Da minha consciência.

     De tempos em tempos, eu creio que precise renascer nas minhas percepções de mim mesma. Há algumas semanas, constatei, com horror, que a pessoa que eu vinha me tornando estava sendo sufocada, dentro da minha mente, pela pessoa que eu era – recusando-se a morrer, sozinha, como sempre temeu estar. Hoje, acordei em meio a um surto psicótico de um eu que eu cria haver matado há muito tempo já. Enquanto a chuva caía lá fora, insistente, há tantos dias, suas mãos me prendiam a garganta e o ar me faltava.
    
     Eu queria mentir para todos ao meu redor e dizer que tudo estava tão bem quanto deveria, mas eu sempre fui muito carente de atenções. Na minha busca por discrição e silêncio, calei um pedaço de mim que agora chora, quase morrendo, mas recusando-se a sair. Por 20 minutos, parecia uma grande sombra negra que encobria não só os céus de bronze, mas os céus de mim, e já não havia qualquer luz. Meu chão foi embora e a leveza que vinha sentindo há alguns dias não foi suficiente para me fazer gravitar. Caí em queda livre.
    
     Ainda não paramos.

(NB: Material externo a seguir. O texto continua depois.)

(** The handlers ran to their end: the last one logged the creation,
    marked the subject and invoked the hook, in this order. *)
Lemma then_handlers_completed w :
  fst (then_handlers h cfg METADATA_at USER_ID privateKey w) = Ok tt ->
  exists w3,
    snd (then_handlers h cfg METADATA_at USER_ID privateKey w)
    = snd (callback
             (snd (setExistsInCIS METADATA_at USER_ID
                     (emit (EvLog LogProfileCreated) w3)))).
Proof.
  unfold then_handlers, mbind, mlift.
  destruct (getPersonProfile h cfg USER_ID w) as [[profile|] w1];
    [|discriminate].
  destruct (Object_keys_length profile) as [n|]; [|discriminate].
  destruct (negb (Nat.eqb n 0)); [discriminate|].
  destruct (createPersonProfile h cfg USER_ID privateKey w1)
    as [[built|] w2]; [|discriminate].
  destruct (postProfile h cfg USER_ID built w2) as [[response|] w3];
    [|discriminate].
  destruct (constructor_is_Object response) as [isObj|]; [|discriminate].
  destruct (get_prop response "status_code") as [sc|]; [|discriminate].
  destruct (isObj && eq_num sc 200); [|discriminate].
  intros _. exists w3. reflexivity.
Qed.

(** The chain does not look at the answers of the metadata store. *)
Lemma promise_chain_ignores_update_outcome upd :
  promise_chain (with_updateUserMetadata h upd) cfg METADATA_at USER_ID
    privateKey
  = promise_chain h cfg METADATA_at USER_ID privateKey.
Proof. reflexivity. Qed.
End Orchestration.

(** ** The design document on the orchestration *)

(** C8: for every run in which the store-existence check returns a
    non-empty body, the rule completes, the subject is marked (the flag
    [existsInCIS] is [true] on [METADATA] and the update call carries
    it), no profile build is started, nothing is signed, nothing is sent
    to the change endpoint, and the hook is invoked once. *)
Theorem existing_profile_is_marked_and_not_submitted :
  forall h cfg w profile w1 n,
    let METADATA_at := METADATA_ref (the_user w) (the_context w) in
    let USER_ID := js_or (primaryUser (the_context w)) (user_id (the_user w)) in
    passes_gates cfg w = true ->
    getPersonProfile h cfg USER_ID (set_METADATA MetadataFresh [] w)
    = (Ok profile, w1) ->
    Object_keys_length profile = Ok (S n) ->
    fst (rule h cfg w) = Ok tt
    /\ own "existsInCIS" (METADATA METADATA_at (snd (rule h cfg w)))
       = Some (VBool true)
    /\ exists evs,
         trace (snd (rule h cfg w)) = trace w ++ evs
         /\ In (EvUpdateUserMetadata USER_ID
                  (METADATA METADATA_at (snd (rule h cfg w)))) evs
         /\ forallb leaves_profile_alone evs = true
         /\ calls_back_once evs.
Proof.
  intros h cfg w profile w1 n METADATA_at USER_ID Hg Hget Hkeys.
  destruct (rule_past_gates h cfg w Hg) as (key & Hkey & Hrule).
  rewrite Hrule. unfold mbind.
  fold METADATA_at USER_ID.
  rewrite (promise_chain_profile_exists h cfg METADATA_at USER_ID key
             _ _ _ _ Hget Hkeys).
  destruct (setExistsInCIS_marks METADATA_at USER_ID w1)
    as (_ & Hmd & Htr & _).
  set (w2 := snd (setExistsInCIS METADATA_at USER_ID w1)) in *.
  unfold catch_handler, mbind, console_log, mdo, callback. cbn [fst snd].
  set (w3 := emit _ (emit _ w2)).
  assert (Hmd3 : METADATA METADATA_at w3 = METADATA METADATA_at w2)
    by (destruct METADATA_at; reflexivity).
  rewrite (METADATA_drain h METADATA_at w3), Hmd3, Hmd.
  split; [reflexivity|]. split; [apply own_put_same|].
  destruct (drain_settles h w3) as (Hdr & _).
  assert (Hq : emits (fun e => leaves_profile_alone e && not_callback e)
                 (getPersonProfile h cfg USER_ID))
    by (apply emits_getPersonProfile; reflexivity).
  destruct (Hq (set_METADATA MetadataFresh [] w)) as (evs0 & Ht0 & Hok0).
  rewrite Hget in Ht0. cbn [snd] in Ht0.
  change (trace (set_METADATA MetadataFresh [] w)) with (trace w) in Ht0.
  eexists. split.
  - rewrite Hdr. subst w3. cbn [trace emit]. rewrite Htr, Ht0.
    rewrite <- !app_assoc. reflexivity.
  - split; [|split].
    + apply in_or_app. right. left. reflexivity.
    + rewrite !forallb_app.
      rewrite (forallb_weaken _ leaves_profile_alone _
                 (fun e H => proj1 (proj1 (Bool.andb_true_iff _ _) H)) Hok0).
      rewrite (forallb_weaken _ _ _ settlement_leaves_profile_alone
                 (settlement_of_is_settlement h _)).
      reflexivity.
    + unfold calls_back_once. rewrite !callbacks_app.
      rewrite (callbacks_quiet evs0
                 (forallb_weaken _ not_callback _
                    (fun e H => proj2 (proj1 (Bool.andb_true_iff _ _) H))
                    Hok0)).
      rewrite (callbacks_quiet _
                 (forallb_weaken _ _ _ settlement_not_callback
                    (settlement_of_is_settlement h _))).
      simpl. eauto.
Qed.

Lemma existing_profile_sample_run :
  let run :=
    rule (sample_host sample_skeleton knowing_fetch true) sample_configuration
      (initial_world (sample_user [github_identity]) sample_context) in
  fst run = Ok tt
  /\ own "existsInCIS" (METADATA MetadataFresh (snd run)) = Some (VBool true)
  /\ exists evs,
       trace (snd run) = [] ++ evs
       /\ In (EvUpdateUserMetadata (VStr "github|12345")
                (METADATA MetadataFresh (snd run))) evs
       /\ forallb leaves_profile_alone evs = true
       /\ calls_back_once evs.
Proof.
  exact (existing_profile_is_marked_and_not_submitted
           (sample_host sample_skeleton knowing_fetch true)
           sample_configuration
           (initial_world (sample_user [github_identity]) sample_context)
           _ _ 0%nat eq_refl eq_refl eq_refl).
Defined.

Lemma filter_settlements l :
  forallb is_settlement l = true -> filter not_settlement l = [].
Proof.
  induction l as [|e l IH]; simpl; [reflexivity|].
  intros H. apply Bool.andb_true_iff in H as [He Hl].
  unfold not_settlement at 1. rewrite He. simpl. auto.
Qed.

Lemma drain_invisible h w :
  filter not_settlement (trace (drain h w)) = filter not_settlement (trace w).
Proof.
  destruct (drain_settles h w) as (Ht & _). rewrite Ht, filter_app.
  rewrite (filter_settlements _ (settlement_of_is_settlement h _)).
  apply app_nil_r.
Qed.

(** The answers of the metadata store change neither what the rule
    returns nor any event of the run but the settlements themselves. *)
Lemma rule_ignores_update_outcome h upd cfg w :
  fst (rule (with_updateUserMetadata h upd) cfg w) = fst (rule h cfg w)
  /\ filter not_settlement
       (trace (snd (rule (with_updateUserMetadata h upd) cfg w)))
     = filter not_settlement (trace (snd (rule h cfg w))).
Proof.
  unfold rule.
  set (w0 := set_METADATA MetadataFresh [] w).
  destruct (_ || _); [split; reflexivity|].
  cbv beta iota zeta delta [mbind mlift mdo].
  destruct (let! a := conf_includes (personapi_audience cfg) "https"
            in if (a : bool) then Ok true
               else conf_includes (personapi_url cfg) "/v")
    as [[|]|e]; try (split; reflexivity).
  destruct (negb (whitelisted _)); [split; reflexivity|].
  destruct (truthy _); [split; reflexivity|].
  destruct (Buffer_from (changeapi_auth0_private_key cfg)) as [key|e];
    [|split; reflexivity].
  rewrite promise_chain_ignores_update_outcome.
  destruct (promise_chain h cfg _ _ key w0) as [[[]|e] w1];
    [|split; reflexivity].
  cbn [fst snd]. split; [reflexivity|]. now rewrite !drain_invisible.
Qed.

(** *** One child of the tree handed to [signAll] *)





(** C10: [setExistsInCIS] writes [existsInCIS = true] on [METADATA]
    whatever the state, and only then starts the update, which carries
    the flag and is left in flight; on the success path the hook is
    invoked right after the update was started and before it settles;
    and the answer of the metadata store changes neither what the rule
    returns nor any event of the run other than the settlements. *)
Theorem flag_is_set_first_and_the_hook_does_not_wait :
  (forall METADATA_at USER_ID w,
      fst (setExistsInCIS METADATA_at USER_ID w) = Ok tt
      /\ own "existsInCIS"
           (METADATA METADATA_at (snd (setExistsInCIS METADATA_at USER_ID w)))
         = Some (VBool true)
      /\ trace (snd (setExistsInCIS METADATA_at USER_ID w))
         = trace w
           ++ [EvUpdateUserMetadata USER_ID
                 (METADATA METADATA_at
                    (snd (setExistsInCIS METADATA_at USER_ID w)))])
  /\ (forall h cfg w privateKey,
        let METADATA_at := METADATA_ref (the_user w) (the_context w) in
        let USER_ID :=
          js_or (primaryUser (the_context w)) (user_id (the_user w)) in
        passes_gates cfg w = true ->
        changeapi_auth0_private_key cfg = Some privateKey ->
        fst (then_handlers h cfg METADATA_at USER_ID privateKey
               (set_METADATA MetadataFresh [] w)) = Ok tt ->
        exists before m u c after n,
          trace (snd (rule h cfg w))
          = before ++ [EvUpdateUserMetadata USER_ID m; EvCallback None u c]
            ++ after
          /\ own "existsInCIS" m = Some (VBool true)
          /\ In (EvUpdateSettled (updateUserMetadata h n USER_ID m)) after)
  /\ (forall h upd cfg w,
        fst (rule (with_updateUserMetadata h upd) cfg w) = fst (rule h cfg w)
        /\ filter not_settlement
             (trace (snd (rule (with_updateUserMetadata h upd) cfg w)))
           = filter not_settlement (trace (snd (rule h cfg w)))).
Proof.
  split; [|split; [|exact rule_ignores_update_outcome]].
  - intros METADATA_at USER_ID w.
    destruct (setExistsInCIS_marks METADATA_at USER_ID w)
      as (Hr & Hmd & Htr & _).
    rewrite Hmd. split; [exact Hr|]. split; [apply own_put_same|exact Htr].
  - intros h cfg w privateKey METADATA_at USER_ID Hg Hkey Hok.
    destruct (rule_past_gates h cfg w Hg) as (key & Hkey' & Hrule).
    rewrite Hkey in Hkey'. injection Hkey' as <-.
    rewrite Hrule. fold METADATA_at USER_ID.
    unfold mbind, promise_chain, try_catch.
    destruct (then_handlers_completed h cfg METADATA_at USER_ID privateKey
                _ Hok) as [w3 Hw].
    destruct (then_handlers h cfg METADATA_at USER_ID privateKey
                (set_METADATA MetadataFresh [] w)) as [r w5].
    cbn [fst snd] in Hok, Hw. subst r w5. unfold mdo. cbn [fst snd].
    destruct (setExistsInCIS_marks METADATA_at USER_ID
                (emit (EvLog LogProfileCreated) w3))
      as (_ & Hmd & Htr & Hfl).
    set (w4 := snd (setExistsInCIS METADATA_at USER_ID
                      (emit (EvLog LogProfileCreated) w3))) in *.
    destruct (drain_settles h (snd (callback w4))) as (Hdr & _).
    rewrite Hdr. unfold callback. cbn [fst snd trace emit in_flight].
    rewrite Htr, Hfl, flat_map_app. cbn [trace emit].
    exists (trace w3 ++ [EvLog LogProfileCreated]),
      (put "existsInCIS" (VBool true)
         (METADATA METADATA_at (emit (EvLog LogProfileCreated) w3))),
      (the_user w4), (the_context w4).
    eexists. exists (update_calls (emit (EvLog LogProfileCreated) w3)).
    split; [|split].
    + rewrite <- !app_assoc. reflexivity.
    + apply own_put_same.
    + apply in_or_app. right. cbn [flat_map]. rewrite app_nil_r.
      unfold settlement_of. cbn [upd_index upd_user_id upd_metadata].
      destruct (updateUserMetadata h _ _ _); left; reflexivity.
Qed.

Lemma successful_sample_run :
  exists before m u c after n,
    trace (snd (rule (sample_host sample_skeleton friendly_fetch false)
                  sample_configuration
                  (initial_world (sample_user [github_identity])
                     sample_context)))
    = before ++ [EvUpdateUserMetadata (VStr "github|12345") m;
                 EvCallback None u c] ++ after
    /\ own "existsInCIS" m = Some (VBool true)
    /\ In (EvUpdateSettled
             (updateUserMetadata
                (sample_host sample_skeleton friendly_fetch false) n
                (VStr "github|12345") m)) after.
Proof.
  apply (proj1 (proj2 flag_is_set_first_and_the_hook_does_not_wait)
           (sample_host sample_skeleton friendly_fetch false)
           sample_configuration
           (initial_world (sample_user [github_identity]) sample_context)
           "cHJpdmF0ZS1rZXk="); vm_compute; reflexivity.
Defined.


(** * Further properties of the rule *)

(** ** The gates, one by one *)

Lemma tested_key_missing cfg o :
  In o (tested_keys cfg) -> o = None \/ o = Some "" ->
  six_keys_missing cfg = true.
Proof.
  intros Hin Ho.
  assert (Hm : missing o = true) by (destruct Ho; subst; reflexivity).
  unfold six_keys_missing. unfold tested_keys in Hin. simpl in Hin.
  repeat (destruct Hin as [<-|Hin];
          [rewrite Hm; rewrite ?Bool.orb_true_r; reflexivity|]).
  contradiction.
Qed.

Nem eu, nem a chuva.
    

     

Eu não sei o que podemos fazer, Maria

     Eu também tô ferrada, Maria, eu também tô ferrada. Não tô sabendo pra onde eu vou, de onde eu vim, o que fazer. Eu tô desanimada, Maria, eu tô desanimada. Eu tô cansada. E eu tô precisando mudar, revolucionar minha vida. Mas eu não sei o que fazer, eu realmente não sei. Eu tô perdida, Maria, eu tô tão perdida quanto você. Pra onde a gente vai agora, Maria? Eu não tô enxergando o caminho.
     
     E eu tô apaixonada, Maria. Tô apaixonada, de otária que sou. Tô sem saber pra onde eu vou com isso. Eu não queria, Maria, eu juro que não queria. Mas daí foi maior que eu, mais forte que eu. Eu fico sem saber o que vai ser, é sempre tudo tão difícil pra mim. Pra nós, né. A gente se magoa tanto. Eu tô apaixonada, mas isso não me dá mais vontade de viver, não tanta quanto eu preciso, e queria. Eu queria fazer alguém feliz, Maria, é por isso que eu amo. Mas até os meus amados amigos estão infelizes e eu tô deixando, Maria. Você tá infeliz, e eu não consigo fazer nada. Eu não mereço nada bom, Maria.
     
     Mas eu queria merecer, sabe, Maria. Eu queria. Mas eu não sei o que eu devo fazer. Eu não sei o que você deve fazer. Eu não sei de nada, Maria. Eu só finjo que sei, e as pessoas compram a ideia. Isso é ridículo, Maria, é ridículo que eu ainda precise fingir. É só comigo que as coisas são assim, ou é com todo mundo? Por favor, diz que é com todo mundo, Maria, e me diz que todo mundo no mundo é igual. Todo mundo no mundo carrega uma cruz. Maior ou menor, sempre é a mesma cruz. As mesmas dores, as mesmas dúvidas, os mesmos problemas. Eu tenho todos esses problemas que todo mundo tem, Maria, e eu não sei o que fazer com isso. Eu não sei mesmo, Maria. Eu não sei.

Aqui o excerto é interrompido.